Task data Start Marker
(** A winner's remainder is at least a loser's. *)
Lemma winners_remainder n i j r s :
  i ∈ winners frac n → j ∉ winners frac n → rows !! i = Some r → rows !! j = Some s →
  share_rem total reward (cw_work s.2) ≤ share_rem total reward (cw_work r.2).
Proof using Type.
  intros Hi Hj Hr Hs.
  set (fj := mkFractional s.1 (share_rem total reward (cw_work s.2)) j).
  assert (fj ∈ frac) as Hfj.
  { apply (list_elem_of_lookup_2 _ j). unfold floor_rows. by rewrite list_lookup_imap, Hs. }
  set (sorted := merge_sort fractional_le frac).
  assert (fj ∈ sorted) as Hfj' by (unfold sorted; by rewrite merge_sort_Permutation).
  apply list_elem_of_fmap in Hi as (fi & -> & Hfi).
  assert (fi ∈ frac) as Hin.
  { rewrite <-(merge_sort_Permutation fractional_le frac). by eapply subseteq_take. }
  pose proof (floor_rows_index fi _ Hin eq_refl) as Hl.
  destruct (floor_rows_lookup _ _ Hl) as (r' & Hr' & Ei). rewrite Hr in Hr'. injection Hr' as <-.
  assert (fj ∈ drop n sorted) as Hd.
  { rewrite <-(take_drop n sorted) in Hfj'. apply elem_of_app in Hfj' as [Ht|]; [|done].
    exfalso. apply Hj. apply (list_elem_of_fmap_2 fr_index _ _ Ht). }
  assert (StronglySorted fractional_le sorted) as Hss
    by (apply StronglySorted_merge_sort; apply _).
  rewrite <-(take_drop n sorted) in Hss.
  assert (fractional_le fi fj) as Hle by (eapply StronglySorted_app_1_elem_of; eauto).
  rewrite fractional_le_spec in Hle. rewrite Ei in Hle. simpl in Hle. lia.
Qed.

End Winners.

(** What one payout is, given the division [total], [reward] and whether its
    miner got one of the leftover units. *)
Definition paid (total reward : Z) (r : MinerId * CreditedWork) (extra : bool) : PplnsPayout :=
  mkPplnsPayout r.1 (fill_be 32 (cw_work r.2))
    (share_floor total reward (cw_work r.2) + (if extra then 1 else 0)) (cw_payout r.2).

Lemma winners_leftover fractional z i :
  i ∈ winners fractional (Z.to_nat z) → 1 ≤ z.
Proof.
  intros Hin. destruct (decide (1 ≤ z)) as [|Hn]; [done|exfalso]. unfold winners in Hin.
  replace (Z.to_nat z) with 0%nat in Hin by lia. by apply elem_of_nil in Hin.
Qed.

(** A row can take one more unit without wrapping when something is left over. *)
Lemma winner_room total reward rows r :
  0 < total → is_u64 reward → (∀ y, y ∈ rows → 0 ≤ cw_work y.2) → r ∈ rows →
  1 ≤ reward - floor_sum total reward rows →
  wrap64 (share_floor total reward (cw_work r.2) + 1) = share_floor total reward (cw_work r.2) + 1.
Proof.
  intros Htot Hr Hpos Hin Hleft. apply wrap64_id.
  pose proof (share_floor_nonneg total reward Htot Hr) as Hfl.
  pose proof (sum_by_elem_le (λ y, share_floor total reward (cw_work y.2)) rows r Hin
    ltac:(intros y Hy; by apply Hfl, Hpos)) as Hsum.
  pose proof (Hfl _ (Hpos r Hin)). unfold is_u64, floor_sum in *. simpl in *. lia.
Qed.

(** The computation on an aggregated map: every row is paid its floor or one
    more, and the sum is the reward. *)
Lemma allocate_credited m reward :
  let rows := map_sorted m in
  let total := map_sum cw_work m in
  is_u64 reward → m ≠ ∅ → (∀ k row, m !! k = Some row → 0 < cw_work row) → total ≤ u256_max →
  let leftover := reward - floor_sum total reward rows in
  let win := winners (floor_rows total reward 0 rows) (Z.to_nat leftover) in
  let payouts := foldl (λ ps j, alter bump j ps) (floor_payout total reward <$> rows) win in
  0 < total ∧
  allocate_floor rows total reward 0 0 =
    Ok (floor_payout total reward <$> rows, floor_rows total reward 0 rows,
        floor_sum total reward rows) ∧
  0 ≤ leftover < Z.of_nat (length rows) ∧
  sum_by pp_amount payouts = reward ∧
  ∀ i, payouts !! i =
    (λ r, paid total reward r (bool_decide (i ∈ win))) <$> rows !! i.
Proof.
  intros rows total Hr Hne Hpos Hfits leftover win payouts.
  assert (∀ r, r ∈ rows → 0 < cw_work r.2) as Hw.
  { intros [k row] Hin. apply elem_of_map_sorted in Hin. by eapply Hpos. }
  assert (rows ≠ []) as Hrne.
  { intros E. apply Hne. apply map_empty. intros k. apply eq_None_not_Some. intros [row Hrow].
    apply elem_of_map_sorted in Hrow. fold rows in Hrow. rewrite E in Hrow.
    by apply elem_of_nil in Hrow. }
  assert (sum_by (λ r, cw_work r.2) rows = total) as Hsum by apply map_sum_sorted.
  assert (∀ r, r ∈ rows → 0 ≤ cw_work r.2 ≤ total) as Hle.
  { intros r Hin. pose proof (Hw r Hin). rewrite <-Hsum.
    pose proof (sum_by_elem_le (λ r, cw_work r.2) rows r Hin
      ltac:(intros y Hy; pose proof (Hw y Hy); lia)). simpl in *. lia. }
  assert (0 < total) as Htot.
  { destruct rows as [|r rows']; [done|]. pose proof (Hw r ltac:(left)).
    pose proof (Hle r ltac:(left)). lia. }
  pose proof (floor_leftover total reward Htot Hr rows Hsum Hrne) as Hleft.
  fold leftover in Hleft.
  assert (∀ i r, rows !! i = Some r → i ∈ win →
    wrap64 (share_floor total reward (cw_work r.2) + 1) =
      share_floor total reward (cw_work r.2) + 1) as Hwrap.
  { intros i r Hi Hin. eapply (winner_room total reward rows); try done.
    - intros y Hy. by apply Hle.
    - by eapply list_elem_of_lookup_2.
    - by eapply winners_leftover. }
  split; [done|]. split.
  { rewrite (allocate_floor_ok total reward Htot Hr rows 0 0); [by rewrite Z.add_0_l| |lia|lia].
    intros r Hin. specialize (Hle r Hin). lia. }
  split; [done|].
  assert (NoDup win) as Hnd by apply winners_nodup.
  split.
  - unfold payouts. rewrite bump_all_sum; [|done|].
    + unfold win. rewrite length_winners by lia. rewrite sum_by_fmap.
      change (sum_by _ rows) with (floor_sum total reward rows). lia.
    + intros j Hj. pose proof (winners_lt _ _ _ _ _ Hj) as Hlt.
      destruct (lookup_lt_is_Some_2 rows j Hlt) as [r Hrj].
      exists (floor_payout total reward r). rewrite list_lookup_fmap, Hrj. split; [done|].
      by apply (Hwrap j).
  - intros i. unfold payouts. rewrite bump_all_lookup by done. rewrite list_lookup_fmap.
    destruct (rows !! i) as [r|] eqn:Hi; [|done]. simpl. f_equal. unfold paid.
    destruct (decide (i ∈ win)) as [Hin|Hin].
    + rewrite bool_decide_true by done. unfold bump, floor_payout. simpl.
      by rewrite (Hwrap i r Hi Hin).
    + rewrite bool_decide_false by done. unfold floor_payout. simpl. by rewrite Z.add_0_r.
Qed.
Task data End Marker
## Work task
Could you return every record above exactly as written?

## Task answer
(** A winner's remainder is at least a loser's. *)
Lemma winners_remainder n i j r s :
  i ∈ winners frac n → j ∉ winners frac n → rows !! i = Some r → rows !! j = Some s →
  share_rem total reward (cw_work s.2) ≤ share_rem total reward (cw_work r.2).
Proof using Type.
  intros Hi Hj Hr Hs.
  set (fj := mkFractional s.1 (share_rem total reward (cw_work s.2)) j).
  assert (fj ∈ frac) as Hfj.
  { apply (list_elem_of_lookup_2 _ j). unfold floor_rows. by rewrite list_lookup_imap, Hs. }
  set (sorted := merge_sort fractional_le frac).
  assert (fj ∈ sorted) as Hfj' by (unfold sorted; by rewrite merge_sort_Permutation).
  apply list_elem_of_fmap in Hi as (fi & -> & Hfi).
  assert (fi ∈ frac) as Hin.
  { rewrite <-(merge_sort_Permutation fractional_le frac). by eapply subseteq_take. }
  pose proof (floor_rows_index fi _ Hin eq_refl) as Hl.
  destruct (floor_rows_lookup _ _ Hl) as (r' & Hr' & Ei). rewrite Hr in Hr'. injection Hr' as <-.
  assert (fj ∈ drop n sorted) as Hd.
  { rewrite <-(take_drop n sorted) in Hfj'. apply elem_of_app in Hfj' as [Ht|]; [|done].
    exfalso. apply Hj. apply (list_elem_of_fmap_2 fr_index _ _ Ht). }
  assert (StronglySorted fractional_le sorted) as Hss
    by (apply StronglySorted_merge_sort; apply _).
  rewrite <-(take_drop n sorted) in Hss.
  assert (fractional_le fi fj) as Hle by (eapply StronglySorted_app_1_elem_of; eauto).
  rewrite fractional_le_spec in Hle. rewrite Ei in Hle. simpl in Hle. lia.
Qed.

End Winners.

(** What one payout is, given the division [total], [reward] and whether its
    miner got one of the leftover units. *)
Definition paid (total reward : Z) (r : MinerId * CreditedWork) (extra : bool) : PplnsPayout :=
  mkPplnsPayout r.1 (fill_be 32 (cw_work r.2))
    (share_floor total reward (cw_work r.2) + (if extra then 1 else 0)) (cw_payout r.2).

Lemma winners_leftover fractional z i :
  i ∈ winners fractional (Z.to_nat z) → 1 ≤ z.
Proof.
  intros Hin. destruct (decide (1 ≤ z)) as [|Hn]; [done|exfalso]. unfold winners in Hin.
  replace (Z.to_nat z) with 0%nat in Hin by lia. by apply elem_of_nil in Hin.
Qed.

(** A row can take one more unit without wrapping when something is left over. *)
Lemma winner_room total reward rows r :
  0 < total → is_u64 reward → (∀ y, y ∈ rows → 0 ≤ cw_work y.2) → r ∈ rows →
  1 ≤ reward - floor_sum total reward rows →
  wrap64 (share_floor total reward (cw_work r.2) + 1) = share_floor total reward (cw_work r.2) + 1.
Proof.
  intros Htot Hr Hpos Hin Hleft. apply wrap64_id.
  pose proof (share_floor_nonneg total reward Htot Hr) as Hfl.
  pose proof (sum_by_elem_le (λ y, share_floor total reward (cw_work y.2)) rows r Hin
    ltac:(intros y Hy; by apply Hfl, Hpos)) as Hsum.
  pose proof (Hfl _ (Hpos r Hin)). unfold is_u64, floor_sum in *. simpl in *. lia.
Qed.

(** The computation on an aggregated map: every row is paid its floor or one
    more, and the sum is the reward. *)
Lemma allocate_credited m reward :
  let rows := map_sorted m in
  let total := map_sum cw_work m in
  is_u64 reward → m ≠ ∅ → (∀ k row, m !! k = Some row → 0 < cw_work row) → total ≤ u256_max →
  let leftover := reward - floor_sum total reward rows in
  let win := winners (floor_rows total reward 0 rows) (Z.to_nat leftover) in
  let payouts := foldl (λ ps j, alter bump j ps) (floor_payout total reward <$> rows) win in
  0 < total ∧
  allocate_floor rows total reward 0 0 =
    Ok (floor_payout total reward <$> rows, floor_rows total reward 0 rows,
        floor_sum total reward rows) ∧
  0 ≤ leftover < Z.of_nat (length rows) ∧
  sum_by pp_amount payouts = reward ∧
  ∀ i, payouts !! i =
    (λ r, paid total reward r (bool_decide (i ∈ win))) <$> rows !! i.
Proof.
  intros rows total Hr Hne Hpos Hfits leftover win payouts.
  assert (∀ r, r ∈ rows → 0 < cw_work r.2) as Hw.
  { intros [k row] Hin. apply elem_of_map_sorted in Hin. by eapply Hpos. }
  assert (rows ≠ []) as Hrne.
  { intros E. apply Hne. apply map_empty. intros k. apply eq_None_not_Some. intros [row Hrow].
    apply elem_of_map_sorted in Hrow. fold rows in Hrow. rewrite E in Hrow.
    by apply elem_of_nil in Hrow. }
  assert (sum_by (λ r, cw_work r.2) rows = total) as Hsum by apply map_sum_sorted.
  assert (∀ r, r ∈ rows → 0 ≤ cw_work r.2 ≤ total) as Hle.
  { intros r Hin. pose proof (Hw r Hin). rewrite <-Hsum.
    pose proof (sum_by_elem_le (λ r, cw_work r.2) rows r Hin
      ltac:(intros y Hy; pose proof (Hw y Hy); lia)). simpl in *. lia. }
  assert (0 < total) as Htot.
  { destruct rows as [|r rows']; [done|]. pose proof (Hw r ltac:(left)).
    pose proof (Hle r ltac:(left)). lia. }
  pose proof (floor_leftover total reward Htot Hr rows Hsum Hrne) as Hleft.
  fold leftover in Hleft.
  assert (∀ i r, rows !! i = Some r → i ∈ win →
    wrap64 (share_floor total reward (cw_work r.2) + 1) =
      share_floor total reward (cw_work r.2) + 1) as Hwrap.
  { intros i r Hi Hin. eapply (winner_room total reward rows); try done.
    - intros y Hy. by apply Hle.
    - by eapply list_elem_of_lookup_2.
    - by eapply winners_leftover. }
  split; [done|]. split.
  { rewrite (allocate_floor_ok total reward Htot Hr rows 0 0); [by rewrite Z.add_0_l| |lia|lia].
    intros r Hin. specialize (Hle r Hin). lia. }
  split; [done|].
  assert (NoDup win) as Hnd by apply winners_nodup.
  split.
  - unfold payouts. rewrite bump_all_sum; [|done|].
    + unfold win. rewrite length_winners by lia. rewrite sum_by_fmap.
      change (sum_by _ rows) with (floor_sum total reward rows). lia.
    + intros j Hj. pose proof (winners_lt _ _ _ _ _ Hj) as Hlt.
      destruct (lookup_lt_is_Some_2 rows j Hlt) as [r Hrj].
      exists (floor_payout total reward r). rewrite list_lookup_fmap, Hrj. split; [done|].
      by apply (Hwrap j).
  - intros i. unfold payouts. rewrite bump_all_lookup by done. rewrite list_lookup_fmap.
    destruct (rows !! i) as [r|] eqn:Hi; [|done]. simpl. f_equal. unfold paid.
    destruct (decide (i ∈ win)) as [Hin|Hin].
    + rewrite bool_decide_true by done. unfold bump, floor_payout. simpl.
      by rewrite (Hwrap i r Hi Hin).
    + rewrite bool_decide_false by done. unfold floor_payout. simpl. by rewrite Z.add_0_r.
Qed.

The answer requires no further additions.